- INSTRUCTIONS FOR THE TASK: Set out exactly, line by line, the stretch of data below that begins at the line containing "DInt (or_retry_count r));" and ends at the line containing "Definition status_is (st", with both ends kept.

- EXCERPTED RECORDS:
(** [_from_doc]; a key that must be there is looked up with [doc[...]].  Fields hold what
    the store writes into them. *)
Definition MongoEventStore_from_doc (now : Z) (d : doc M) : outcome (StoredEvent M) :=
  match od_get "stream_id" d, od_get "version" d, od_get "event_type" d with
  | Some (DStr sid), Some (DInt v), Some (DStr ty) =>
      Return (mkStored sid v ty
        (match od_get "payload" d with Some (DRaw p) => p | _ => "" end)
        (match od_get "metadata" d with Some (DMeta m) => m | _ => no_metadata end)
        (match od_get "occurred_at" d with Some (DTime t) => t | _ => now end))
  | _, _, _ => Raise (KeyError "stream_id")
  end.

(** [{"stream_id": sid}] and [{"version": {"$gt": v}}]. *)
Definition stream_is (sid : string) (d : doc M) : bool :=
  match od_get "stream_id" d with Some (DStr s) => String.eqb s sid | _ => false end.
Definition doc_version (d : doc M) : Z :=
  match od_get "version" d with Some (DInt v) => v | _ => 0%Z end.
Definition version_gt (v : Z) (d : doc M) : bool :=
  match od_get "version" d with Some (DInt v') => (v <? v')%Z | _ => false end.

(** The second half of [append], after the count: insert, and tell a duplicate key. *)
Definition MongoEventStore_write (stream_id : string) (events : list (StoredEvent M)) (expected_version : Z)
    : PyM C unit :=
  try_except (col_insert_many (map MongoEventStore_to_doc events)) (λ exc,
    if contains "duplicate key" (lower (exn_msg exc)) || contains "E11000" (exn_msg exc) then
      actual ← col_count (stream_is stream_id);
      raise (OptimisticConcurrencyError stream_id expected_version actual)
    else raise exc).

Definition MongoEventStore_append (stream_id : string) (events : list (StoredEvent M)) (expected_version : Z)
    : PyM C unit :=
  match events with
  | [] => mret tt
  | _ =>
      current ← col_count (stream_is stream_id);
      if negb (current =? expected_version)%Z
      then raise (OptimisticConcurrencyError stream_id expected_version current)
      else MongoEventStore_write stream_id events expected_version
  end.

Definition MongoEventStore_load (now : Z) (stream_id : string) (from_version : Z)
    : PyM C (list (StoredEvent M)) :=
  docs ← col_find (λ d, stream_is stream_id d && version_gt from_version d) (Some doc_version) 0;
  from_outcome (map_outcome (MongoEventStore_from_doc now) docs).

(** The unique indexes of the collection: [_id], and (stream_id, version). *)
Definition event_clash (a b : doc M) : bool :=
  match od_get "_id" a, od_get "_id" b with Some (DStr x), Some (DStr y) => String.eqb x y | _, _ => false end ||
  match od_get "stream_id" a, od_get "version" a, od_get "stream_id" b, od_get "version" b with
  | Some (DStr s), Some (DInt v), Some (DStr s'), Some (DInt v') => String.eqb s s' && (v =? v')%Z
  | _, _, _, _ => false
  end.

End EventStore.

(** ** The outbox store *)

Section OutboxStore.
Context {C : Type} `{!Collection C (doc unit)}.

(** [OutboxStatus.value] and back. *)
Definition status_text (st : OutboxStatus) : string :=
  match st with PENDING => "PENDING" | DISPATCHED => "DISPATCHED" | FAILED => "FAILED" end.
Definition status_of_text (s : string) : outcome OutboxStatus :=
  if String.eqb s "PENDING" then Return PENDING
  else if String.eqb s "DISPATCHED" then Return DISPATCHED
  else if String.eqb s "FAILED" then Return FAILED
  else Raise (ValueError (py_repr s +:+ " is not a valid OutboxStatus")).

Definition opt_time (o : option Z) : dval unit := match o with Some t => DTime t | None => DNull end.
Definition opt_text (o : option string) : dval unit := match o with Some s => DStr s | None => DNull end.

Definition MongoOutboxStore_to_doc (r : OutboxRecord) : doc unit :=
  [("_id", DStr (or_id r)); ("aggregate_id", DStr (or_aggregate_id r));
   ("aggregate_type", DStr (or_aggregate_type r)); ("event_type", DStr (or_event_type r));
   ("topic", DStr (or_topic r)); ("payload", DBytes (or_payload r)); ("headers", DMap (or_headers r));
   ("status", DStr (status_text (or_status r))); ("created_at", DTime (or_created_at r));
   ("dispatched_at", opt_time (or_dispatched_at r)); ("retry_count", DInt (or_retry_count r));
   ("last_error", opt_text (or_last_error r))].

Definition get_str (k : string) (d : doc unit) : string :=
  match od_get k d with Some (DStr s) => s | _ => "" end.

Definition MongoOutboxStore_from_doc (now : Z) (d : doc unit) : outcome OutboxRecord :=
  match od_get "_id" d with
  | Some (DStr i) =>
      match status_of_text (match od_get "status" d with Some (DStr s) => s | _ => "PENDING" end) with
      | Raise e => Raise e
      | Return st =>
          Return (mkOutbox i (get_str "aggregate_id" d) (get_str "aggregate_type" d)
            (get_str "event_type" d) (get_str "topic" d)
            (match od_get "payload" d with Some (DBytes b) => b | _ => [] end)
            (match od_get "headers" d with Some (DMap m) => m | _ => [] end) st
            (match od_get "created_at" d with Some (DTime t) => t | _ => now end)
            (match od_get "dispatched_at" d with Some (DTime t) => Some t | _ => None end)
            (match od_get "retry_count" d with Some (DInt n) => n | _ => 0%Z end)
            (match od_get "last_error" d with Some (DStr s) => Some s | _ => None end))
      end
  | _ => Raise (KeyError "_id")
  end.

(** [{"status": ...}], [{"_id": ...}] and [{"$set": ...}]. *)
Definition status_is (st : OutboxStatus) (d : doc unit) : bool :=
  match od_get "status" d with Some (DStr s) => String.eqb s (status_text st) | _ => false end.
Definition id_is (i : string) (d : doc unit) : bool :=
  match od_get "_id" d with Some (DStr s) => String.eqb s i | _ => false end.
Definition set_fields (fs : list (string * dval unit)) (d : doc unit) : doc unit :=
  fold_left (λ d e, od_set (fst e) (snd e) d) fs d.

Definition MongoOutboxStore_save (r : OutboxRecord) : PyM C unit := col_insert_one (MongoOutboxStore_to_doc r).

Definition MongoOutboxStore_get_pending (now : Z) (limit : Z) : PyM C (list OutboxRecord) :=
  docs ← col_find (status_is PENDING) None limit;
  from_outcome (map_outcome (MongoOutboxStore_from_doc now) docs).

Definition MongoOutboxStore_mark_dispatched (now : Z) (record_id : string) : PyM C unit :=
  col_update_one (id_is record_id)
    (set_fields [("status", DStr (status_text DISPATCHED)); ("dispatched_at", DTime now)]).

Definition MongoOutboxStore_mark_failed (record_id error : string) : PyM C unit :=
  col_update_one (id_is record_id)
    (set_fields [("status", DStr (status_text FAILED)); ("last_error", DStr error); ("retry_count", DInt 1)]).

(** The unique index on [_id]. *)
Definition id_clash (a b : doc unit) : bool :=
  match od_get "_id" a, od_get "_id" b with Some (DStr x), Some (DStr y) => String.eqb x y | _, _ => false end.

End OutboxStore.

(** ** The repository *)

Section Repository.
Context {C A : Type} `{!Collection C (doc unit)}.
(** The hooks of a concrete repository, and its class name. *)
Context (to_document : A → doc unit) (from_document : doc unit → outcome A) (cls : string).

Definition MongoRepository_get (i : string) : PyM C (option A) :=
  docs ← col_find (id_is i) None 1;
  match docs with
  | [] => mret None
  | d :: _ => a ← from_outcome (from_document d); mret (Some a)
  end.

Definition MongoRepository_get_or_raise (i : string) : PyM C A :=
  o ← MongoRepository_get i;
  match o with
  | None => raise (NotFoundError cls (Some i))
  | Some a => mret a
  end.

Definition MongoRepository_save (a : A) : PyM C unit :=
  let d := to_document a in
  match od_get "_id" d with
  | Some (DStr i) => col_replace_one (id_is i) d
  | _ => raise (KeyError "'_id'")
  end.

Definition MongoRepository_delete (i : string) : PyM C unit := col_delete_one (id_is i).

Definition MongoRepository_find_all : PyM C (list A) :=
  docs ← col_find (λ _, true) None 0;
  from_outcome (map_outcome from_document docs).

- SOLUTION TO THE EXERCISE:
   ("dispatched_at", opt_time (or_dispatched_at r)); ("retry_count", DInt (or_retry_count r));
   ("last_error", opt_text (or_last_error r))].

Definition get_str (k : string) (d : doc unit) : string :=
  match od_get k d with Some (DStr s) => s | _ => "" end.

Definition MongoOutboxStore_from_doc (now : Z) (d : doc unit) : outcome OutboxRecord :=
  match od_get "_id" d with
  | Some (DStr i) =>
      match status_of_text (match od_get "status" d with Some (DStr s) => s | _ => "PENDING" end) with
      | Raise e => Raise e
      | Return st =>
          Return (mkOutbox i (get_str "aggregate_id" d) (get_str "aggregate_type" d)
            (get_str "event_type" d) (get_str "topic" d)
            (match od_get "payload" d with Some (DBytes b) => b | _ => [] end)
            (match od_get "headers" d with Some (DMap m) => m | _ => [] end) st
            (match od_get "created_at" d with Some (DTime t) => t | _ => now end)
            (match od_get "dispatched_at" d with Some (DTime t) => Some t | _ => None end)
            (match od_get "retry_count" d with Some (DInt n) => n | _ => 0%Z end)
            (match od_get "last_error" d with Some (DStr s) => Some s | _ => None end))
      end
  | _ => Raise (KeyError "_id")
  end.

(** [{"status": ...}], [{"_id": ...}] and [{"$set": ...}]. *)
Definition status_is (st : OutboxStatus) (d : doc unit) : bool :=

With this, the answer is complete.